The microbial community around mangrove roots is crucial for the plants’ ability to cope with stresses in their environment. A research team from KAUST shows it may be possible to use the bacteria associated with the gray mangrove Avicennia marina to help other stressed or damaged ecosystems1.
The team from University’s Computational Bioscience Research Center collected samples in the northern Red Sea region of sediments near mangrove roots (the rhizosphere) and from areas without mangroves. After sequencing the DNA found in the sediments, they analyzed the data with a collection of computational tools, including the Automatic Annotation of Microbial Genomes at KAUST, which is optimized for metagenomics data.

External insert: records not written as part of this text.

(* ===== verification/UploadTheorems.v ===== *)
(** What the upload manager guarantees: bounded concurrency, sessions that
    survive a restart, the retry policy, and the fate of both versions of a
    file when its upload conflicts. *)

From S2P Require Import Uploads UploadSlots UploadPersist Remote.

#[local] Open Scope Z_scope.
#[local] Open Scope res_scope.

(** ** A small mount: one session left in the database by an earlier run *)

Definition example_session : UploadSession :=
  mkSession "f1" "root" "a.txt" [] "/c/snapshots/snapshot-1" 3 uploadErrored 2 "timeout" true 7.
Definition example_uploads_db : MapDB :=
  mkMapDB {[ "metadata"; "delta"; "uploads" ]} {[ ("uploads", "f1") := VJson (Some (Session_AsJSON example_session)) ]}.
Definition example_content_cache : ContentCache :=
  ContentCache.mkContentCache "/c" ∅ 0 0 false (ContentCache.mkEvictHeap [] ∅) ∅ 0 false
    (mkDisk {[ 0%nat := mkFileObj [1; 2; 3] 5 ]} {[ "/c/snapshots/snapshot-1" := 0%nat ]} {[ "/c"; "/c/snapshots" ]} ∅ 1 9 []).
Definition example_cloud : Cloud :=
  mkCloud {[ "f1" := mkRItem "root" "a.txt" false [9] "7" ]} 8 1700000000000000000 [].
Definition example_before : Sys MapDB Cloud :=
  mkSys (mkUM [] [] ∅ 0 0 0 0 0) ∅ 0 (Some example_uploads_db) NewInodeCache example_content_cache example_cloud.
Definition example_sys : Sys MapDB Cloud := NewUploadManager 2 0 example_before.
#[global] Instance example_zone : LocalZone := λ _, 3600.

Definition map_order (m : gmap string N) : list N := (map_to_list m).*2.

Section restart_slots.
Context {D W : Type} `{Bolt D} `{Clock W} `{GraphAPI W} `{LocalZone}.
Abbreviation St := (Sys D W).

Lemma slots_restore_one kv (s : St) : same_slots s (restore_one_session kv s).
Proof.
  destruct kv as [id data]. unfold restore_one_session, same_slots. destruct (NewUploadSessionJSON data) as [e|u].
  - by rewrite um_on_db.
  - unfold new_session. case_bool_decide; simpl; rewrite ?um_on_db, ?um_discard; done.
Qed.
Lemma slots_restore l (s : St) : same_slots s (foldl (λ s kv, restore_one_session kv s) s l).
Proof.
  revert s. induction l as [|kv l IH]; intros s; [done|]. simpl.
  eapply same_slots_trans; [apply slots_restore_one|apply IH].
Qed.

(** The cap a manager was created with. *)
Definition configured_cap (maxUploads : Z) : Z := if maxUploads <=? 0 then defaultMaxUploadsInFlight else maxUploads.

Lemma new_manager_slots a b (s : St) :
  let s0 := NewUploadManager a b s in
  0 < configured_cap a ∧ inFlightCap (s_um s0) = configured_cap a ∧ InFlight s0 = 0.
Proof.
  unfold NewUploadManager, restoreIncompleteSessions, InFlight, inFlightCap, configured_cap. cbv zeta.
  match goal with |- context [foldl ?f ?s1 ?l] => pose proof (slots_restore l s1) as [-> ->] end. simpl.
  unfold defaultMaxUploadsInFlight. destruct (Z.leb_spec a 0); simpl; [by split_and!|].
  destruct (Z.leb_spec a 0); [lia|]. split_and!; lia.
Qed.

(** C13: Whatever the interleaving of the upload goroutines, the loop, the calls of
    the mount (QueueUpload, CancelUpload, RenameSession) and the rest of the
    program, the number of uploads in flight stays between 0 and the configured
    maximum (5 when it was not wired); and no slot leaks: every exit path of an
    upload gives its slot back, so once the loop waits and every goroutine has
    ended the count is 0 again. *)
Theorem uploads_in_flight_bounded a b (s : St) c :
  let cap := configured_cap a in
  rtc (um_step um_api outside) (mkConf (NewUploadManager a b s) (Ret tt) []) c →
  0 ≤ InFlight (c_sys c) ≤ cap ∧
  (c_loop c = Ret tt → Forall (λ t, t = Ret tt) (c_pool c) → InFlight (c_sys c) = 0).
Proof.
  intros cap Hr. destruct (new_manager_slots a b s) as (Hc & Hcap & Hn).
  assert (HI : slots_inv cap c).
  { eapply (slots_reachable cap um_api outside); [done..| |exact Hr]. by apply slots_start. }
  split; [apply HI|]. by apply slots_idle with cap.
Qed.
End restart_slots.

(** The restored session is launched by the first tick. *)
Lemma uploads_in_flight_bounded_witness :
  ∃ c, rtc (um_step um_api outside) (mkConf example_sys (Ret tt) []) c ∧ InFlight (c_sys c) = 1 ∧ 0 ≤ InFlight (c_sys c) ≤ 2.
Proof.
  destruct (loop_steps 4 (mkConf example_sys (uploadLoop_case (EvTick map_order)) [])) as [c|] eqn:E.
  2:{ apply (f_equal (λ o : option Conf, bool_decide (is_Some o))) in E. vm_compute in E. discriminate E. }
  assert (Hn : (InFlight ∘ c_sys) <$> Some c = Some 1) by (rewrite <-E; vm_compute; reflexivity).
  assert (Hr : rtc (um_step um_api outside) (mkConf example_sys (Ret tt) []) c).
  { eapply rtc_l; [apply (um_select _ _ _ (EvTick map_order)); intros m; reflexivity|]. apply (loop_steps_rtc _ _ _ _ _ E). }
  exists c. split; [exact Hr|]. split; [by injection Hn|].
  apply (uploads_in_flight_bounded 2 0 example_before c Hr).
Defined.

(** ** Surviving a restart *)

Section restart.
Context {D W : Type} `{UploadsWritable D, !BoltLaws D, Clock W, GraphAPI W, LocalZone}.
Abbreviation St := (Sys D W).

(** C1: An upload the loop has registered survives a crash at any instant: in every
    state the manager reaches, whatever the interleaving of QueueUpload,
    CancelUpload, ticks and uploads, a new process on the same database has a
    pending session for each session in the map of the manager whose texts are
    UTF-8 and whose size is an int64, of the same ID, parent, name, content snapshot
    and size, and no session for an ID the map does not have: one that was finished
    or cancelled, and also one that QueueUpload accepted and that is still in its
    channel, which a crash loses (Example [queued_upload_lost]). The database
    accepts the writes to the bucket of the uploads, and holds each session it
    starts with under its ID. *)
Theorem uploads_survive_restart a b (s : St) d c a' b' (s1 : St) :
  s_db s = Some d → has_uploads d → well_keyed d → s_objs s = ∅ →
  rtc (um_step queue_calls outside_uploads) (mkConf (NewUploadManager a b s) (Ret tt) []) c →
  s_db s1 = s_db (c_sys c) → s_objs s1 = ∅ →
  let s' := NewUploadManager a' b' s1 in
  (∀ id p u, sessions (s_um (c_sys c)) !! id = Some p → s_objs (c_sys c) !! p = Some u → target_ok u →
     ∃ p' u', sessions (s_um s') !! id = Some p' ∧ s_objs s' !! p' = Some u' ∧
       target u' = target u ∧ us_State u' = uploadPending) ∧
  (∀ id, sessions (s_um (c_sys c)) !! id = None → sessions (s_um s') !! id = None).
Proof.
  intros Hdb Hb Hk Ho Hr Hdb1 Ho1 s'.
  destruct (stored_reachable _ _ (new_manager_stored a b s d Hdb Hb Ho Hk) Hr) as [dc Hc].
  rewrite (st_db _ _ Hc) in Hdb1. pose proof (st_bucket _ _ Hc) as Hbc.
  destruct (new_manager_restored a' b' s1 dc Hdb1 Hbc Ho1) as (s0 & d' & _ & Hs0 & _ & _ & HR).
  split.
  - intros id p u Hp Hu Hok. destruct (st_active _ _ Hc id p u Hp Hu) as (j & Hj & Hdec).
    destruct (Hdec Hok) as (u' & Hu' & Et).
    destruct (restored_entry dc s0 s' d' id (VJson j) u' Hbc HR Hj Hu') as (_ & p' & Hp' & Hv').
    exists p', (setState uploadPending None u'). split_and!; [done..| |by destruct u']. rewrite <-Et. by destruct u'.
  - intros id Hp. apply (restored_none dc s0 s' d' id Hbc Hs0 HR). by rewrite (st_only _ _ Hc id Hp).
Qed.
End restart.

#[global] Instance MapDB_UploadsWritable : UploadsWritable MapDB.
Proof. split; simpl; eauto. Qed.

(** The session restored at the start, still there after a second start. *)
Lemma uploads_survive_restart_witness :
  ∃ p' u', sessions (s_um (NewUploadManager 3 3 (on_objs (λ _, ∅) example_sys))) !! "f1" = Some p' ∧
    s_objs (NewUploadManager 3 3 (on_objs (λ _, ∅) example_sys)) !! p' = Some u' ∧
    us_SnapshotPath u' = "/c/snapshots/snapshot-1" ∧ us_State u' = uploadPending.
Proof.
  assert (Hx : ∃ x, x = example_sys) by (by exists example_sys). destruct Hx as [x Ex]. rewrite <-Ex.
  destruct (uploads_survive_restart 2 0 example_before example_uploads_db (mkConf x (Ret tt) []) 3 3
    (on_objs (λ _, ∅) x)) as [Hall _].
  - reflexivity.
  - vm_compute. reflexivity.
  - intros id v u. unfold entry. cbn [bolt_get MapDB_Bolt md_data example_uploads_db].
    destruct (decide (id = "f1")) as [->|Hn].
    + rewrite lookup_singleton_eq. intros [= <-]. vm_compute. by intros [= <-].
    + rewrite lookup_singleton_ne by congruence. discriminate.
  - reflexivity.
  - rewrite Ex. apply rtc_refl.
  - reflexivity.
  - reflexivity.
  - destruct (Hall "f1" 0%N (setNextRetryAt zeroTime (setState uploadPending None example_session)))
      as (p' & u' & Hp & Hu & Et & Est).
    + rewrite Ex. vm_compute. reflexivity.
    + rewrite Ex. vm_compute. reflexivity.
    + split_and!; (vm_compute; reflexivity) || (vm_compute; done) || constructor.
    + exists p', u'. split_and!; [exact Hp|exact Hu| |exact Est]. apply (f_equal (λ t, snd (fst t))) in Et. exact Et.
Defined.

(** A session that was accepted and that the loop has not received yet is only in
    the channel: a new process does not have it. *)
Example queued_upload_lost :
  (λ r, let s := r.1.2 in
    (queue (s_um s), sessions (s_um (NewUploadManager 3 3 (on_objs (λ _, ∅) s))) !! "f2")) <$>
    run (send_queue (set_us_ID "f2" example_session)) example_sys = Some ([1%N], None).
Proof. vm_compute. reflexivity. Qed.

This custom-built platform was developed by Intikhab Alam, a member of the team led by Vladimir Bajic, a senior author of this study. The study revealed that the microbial population in the rhizosphere was enriched in bacteria from particular taxonomic and functional groups, leading to greater breakdown of aromatic hydrocarbons, increased potassium metabolism and more mobile genetic elements in the community.
The researchers believe that these changes result from mangroves releasing certain chemicals to attract microbes that can assist in coping with stress. For example, bacteria that manipulate the levels of potassium and other chemicals can help the plants maintain their water balance in a salty environment. Similarly, bacteria that break down hydrocarbons can reduce toxic contaminants around the roots.
The study’s detection of bacteria that metabolize hydrocarbons also suggests that the soil around the mangroves has
been contaminated with oil.
“We thought that was strange because the mangrove sites looked quite pristine, but our results suggest the opposite,” said Magbubah Essack, a KAUST research scientist and one of the lead authors of the study.
The researchers believe that level of contaminants might be relatively low and speculate that the hydrocarbons might come from leaks in boats or seepage from construction in the area.
Essack hopes that identifying and understanding
the bacteria in these ecosystems will help address problems elsewhere.
“These communities very likely inhabit locations where we could bioprospect for bacteria that could be used for bioremediation,” she said.
Bacteria growing in hydrocarbon-contaminated areas also tend to produce more antibiotics, so bioprospecting might yield bacteria that produce novel antibiotics as well. The team is currently trying to isolate these bacteria and extend their study to other mangrove populations in Saudi Arabia.